Your response should reproduce every line of the entries that contains the word "trimStart".

═════ Dataset entries ═════

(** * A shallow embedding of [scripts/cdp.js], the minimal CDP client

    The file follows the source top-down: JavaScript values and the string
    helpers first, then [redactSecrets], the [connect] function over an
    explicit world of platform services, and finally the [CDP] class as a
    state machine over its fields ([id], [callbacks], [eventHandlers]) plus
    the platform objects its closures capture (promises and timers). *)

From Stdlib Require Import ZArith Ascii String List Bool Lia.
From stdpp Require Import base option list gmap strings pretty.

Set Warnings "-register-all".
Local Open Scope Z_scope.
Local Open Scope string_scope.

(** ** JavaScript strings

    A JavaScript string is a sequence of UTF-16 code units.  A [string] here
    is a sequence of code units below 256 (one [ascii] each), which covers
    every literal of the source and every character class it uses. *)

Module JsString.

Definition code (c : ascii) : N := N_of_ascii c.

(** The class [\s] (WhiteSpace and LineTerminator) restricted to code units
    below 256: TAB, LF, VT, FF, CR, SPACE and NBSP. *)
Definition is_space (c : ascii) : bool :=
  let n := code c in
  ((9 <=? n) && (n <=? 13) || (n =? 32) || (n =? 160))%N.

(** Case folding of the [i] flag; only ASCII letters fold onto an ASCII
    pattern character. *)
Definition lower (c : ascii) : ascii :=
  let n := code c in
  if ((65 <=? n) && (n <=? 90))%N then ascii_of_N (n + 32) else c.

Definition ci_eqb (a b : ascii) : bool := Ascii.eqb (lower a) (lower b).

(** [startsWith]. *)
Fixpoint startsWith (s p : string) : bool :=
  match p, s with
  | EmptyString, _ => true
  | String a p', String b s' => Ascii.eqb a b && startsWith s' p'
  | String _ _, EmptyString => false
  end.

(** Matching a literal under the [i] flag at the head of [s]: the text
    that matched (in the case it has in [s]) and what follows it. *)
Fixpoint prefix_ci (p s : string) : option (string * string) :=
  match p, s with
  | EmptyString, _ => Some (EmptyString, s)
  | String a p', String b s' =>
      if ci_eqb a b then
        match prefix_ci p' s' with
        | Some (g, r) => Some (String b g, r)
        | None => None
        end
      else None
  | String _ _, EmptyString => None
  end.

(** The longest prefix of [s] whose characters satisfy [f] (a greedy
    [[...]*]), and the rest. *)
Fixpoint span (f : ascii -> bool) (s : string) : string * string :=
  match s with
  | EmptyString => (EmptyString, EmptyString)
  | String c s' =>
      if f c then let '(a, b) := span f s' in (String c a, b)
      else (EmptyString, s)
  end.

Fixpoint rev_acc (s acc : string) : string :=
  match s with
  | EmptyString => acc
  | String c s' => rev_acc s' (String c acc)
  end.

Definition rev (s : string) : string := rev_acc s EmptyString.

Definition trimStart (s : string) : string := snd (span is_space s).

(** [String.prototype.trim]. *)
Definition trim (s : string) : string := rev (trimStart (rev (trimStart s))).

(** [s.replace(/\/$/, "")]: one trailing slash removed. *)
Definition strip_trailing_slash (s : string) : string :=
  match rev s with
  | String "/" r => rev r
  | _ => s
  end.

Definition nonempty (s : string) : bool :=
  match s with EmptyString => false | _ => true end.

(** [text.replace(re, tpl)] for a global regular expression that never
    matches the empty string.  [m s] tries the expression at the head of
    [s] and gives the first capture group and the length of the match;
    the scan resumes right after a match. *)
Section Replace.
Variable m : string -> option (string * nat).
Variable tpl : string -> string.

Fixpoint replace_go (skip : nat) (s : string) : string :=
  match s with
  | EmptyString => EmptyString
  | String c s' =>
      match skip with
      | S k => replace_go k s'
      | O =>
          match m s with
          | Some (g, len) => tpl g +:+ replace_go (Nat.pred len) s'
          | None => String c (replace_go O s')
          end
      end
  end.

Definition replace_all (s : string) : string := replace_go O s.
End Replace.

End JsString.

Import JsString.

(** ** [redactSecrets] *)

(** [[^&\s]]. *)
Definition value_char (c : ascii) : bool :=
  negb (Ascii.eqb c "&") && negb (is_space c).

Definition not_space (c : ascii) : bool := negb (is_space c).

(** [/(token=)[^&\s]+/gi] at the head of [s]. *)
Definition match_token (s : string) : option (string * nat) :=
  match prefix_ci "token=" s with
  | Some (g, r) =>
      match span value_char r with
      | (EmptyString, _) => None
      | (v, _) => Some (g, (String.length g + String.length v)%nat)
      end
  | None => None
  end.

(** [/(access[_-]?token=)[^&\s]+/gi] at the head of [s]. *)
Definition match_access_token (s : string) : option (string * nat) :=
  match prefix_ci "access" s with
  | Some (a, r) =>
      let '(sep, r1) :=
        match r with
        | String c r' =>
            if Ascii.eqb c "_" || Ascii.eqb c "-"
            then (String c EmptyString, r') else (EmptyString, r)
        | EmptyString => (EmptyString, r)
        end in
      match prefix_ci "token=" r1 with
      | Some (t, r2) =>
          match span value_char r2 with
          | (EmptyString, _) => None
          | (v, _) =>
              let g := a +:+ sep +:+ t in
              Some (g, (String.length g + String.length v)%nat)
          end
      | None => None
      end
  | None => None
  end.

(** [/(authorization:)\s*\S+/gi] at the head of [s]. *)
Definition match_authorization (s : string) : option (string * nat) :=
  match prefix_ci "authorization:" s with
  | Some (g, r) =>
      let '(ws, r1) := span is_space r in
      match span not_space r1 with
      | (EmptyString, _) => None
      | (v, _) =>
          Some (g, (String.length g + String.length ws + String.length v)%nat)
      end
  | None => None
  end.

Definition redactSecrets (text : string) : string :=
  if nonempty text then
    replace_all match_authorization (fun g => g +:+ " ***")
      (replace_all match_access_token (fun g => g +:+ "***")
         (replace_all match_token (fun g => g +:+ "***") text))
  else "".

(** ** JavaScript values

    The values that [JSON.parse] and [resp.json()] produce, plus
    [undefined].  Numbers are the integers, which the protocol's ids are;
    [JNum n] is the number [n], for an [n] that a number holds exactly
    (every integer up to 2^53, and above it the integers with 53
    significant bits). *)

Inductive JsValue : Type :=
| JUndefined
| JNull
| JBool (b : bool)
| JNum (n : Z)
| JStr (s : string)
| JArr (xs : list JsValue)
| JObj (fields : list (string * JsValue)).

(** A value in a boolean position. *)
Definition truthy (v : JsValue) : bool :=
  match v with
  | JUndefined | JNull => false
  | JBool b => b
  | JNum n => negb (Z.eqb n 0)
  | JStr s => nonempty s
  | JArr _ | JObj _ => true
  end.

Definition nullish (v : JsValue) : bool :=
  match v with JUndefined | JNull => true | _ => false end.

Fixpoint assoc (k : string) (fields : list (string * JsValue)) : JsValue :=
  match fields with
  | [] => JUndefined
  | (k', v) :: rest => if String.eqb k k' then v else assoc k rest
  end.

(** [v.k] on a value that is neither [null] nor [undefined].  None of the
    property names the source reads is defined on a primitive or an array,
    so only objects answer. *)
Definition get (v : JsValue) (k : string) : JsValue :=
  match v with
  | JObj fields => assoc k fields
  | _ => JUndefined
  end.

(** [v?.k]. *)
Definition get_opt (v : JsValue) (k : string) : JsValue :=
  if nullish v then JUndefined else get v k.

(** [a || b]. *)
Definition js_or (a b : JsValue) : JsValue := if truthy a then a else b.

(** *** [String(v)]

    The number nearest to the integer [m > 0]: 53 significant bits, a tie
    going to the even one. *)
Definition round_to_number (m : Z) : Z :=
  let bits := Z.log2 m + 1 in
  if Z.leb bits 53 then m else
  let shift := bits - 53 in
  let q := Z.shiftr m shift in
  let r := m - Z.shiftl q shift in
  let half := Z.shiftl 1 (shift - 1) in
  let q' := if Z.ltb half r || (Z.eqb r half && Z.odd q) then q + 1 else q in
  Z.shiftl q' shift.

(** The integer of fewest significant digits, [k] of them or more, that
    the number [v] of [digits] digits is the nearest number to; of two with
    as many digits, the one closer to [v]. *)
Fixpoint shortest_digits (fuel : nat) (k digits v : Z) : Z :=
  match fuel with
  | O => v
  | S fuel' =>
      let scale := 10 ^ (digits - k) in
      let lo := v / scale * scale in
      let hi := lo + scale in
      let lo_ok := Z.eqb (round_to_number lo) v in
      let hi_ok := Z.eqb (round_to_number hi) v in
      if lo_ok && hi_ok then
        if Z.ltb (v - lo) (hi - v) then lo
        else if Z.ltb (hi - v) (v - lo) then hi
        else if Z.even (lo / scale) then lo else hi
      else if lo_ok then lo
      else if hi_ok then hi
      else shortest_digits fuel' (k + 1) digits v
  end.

═════

→ **Answer box**
Definition trimStart (s : string) : string := snd (span is_space s).
Definition trim (s : string) : string := rev (trimStart (rev (trimStart s))).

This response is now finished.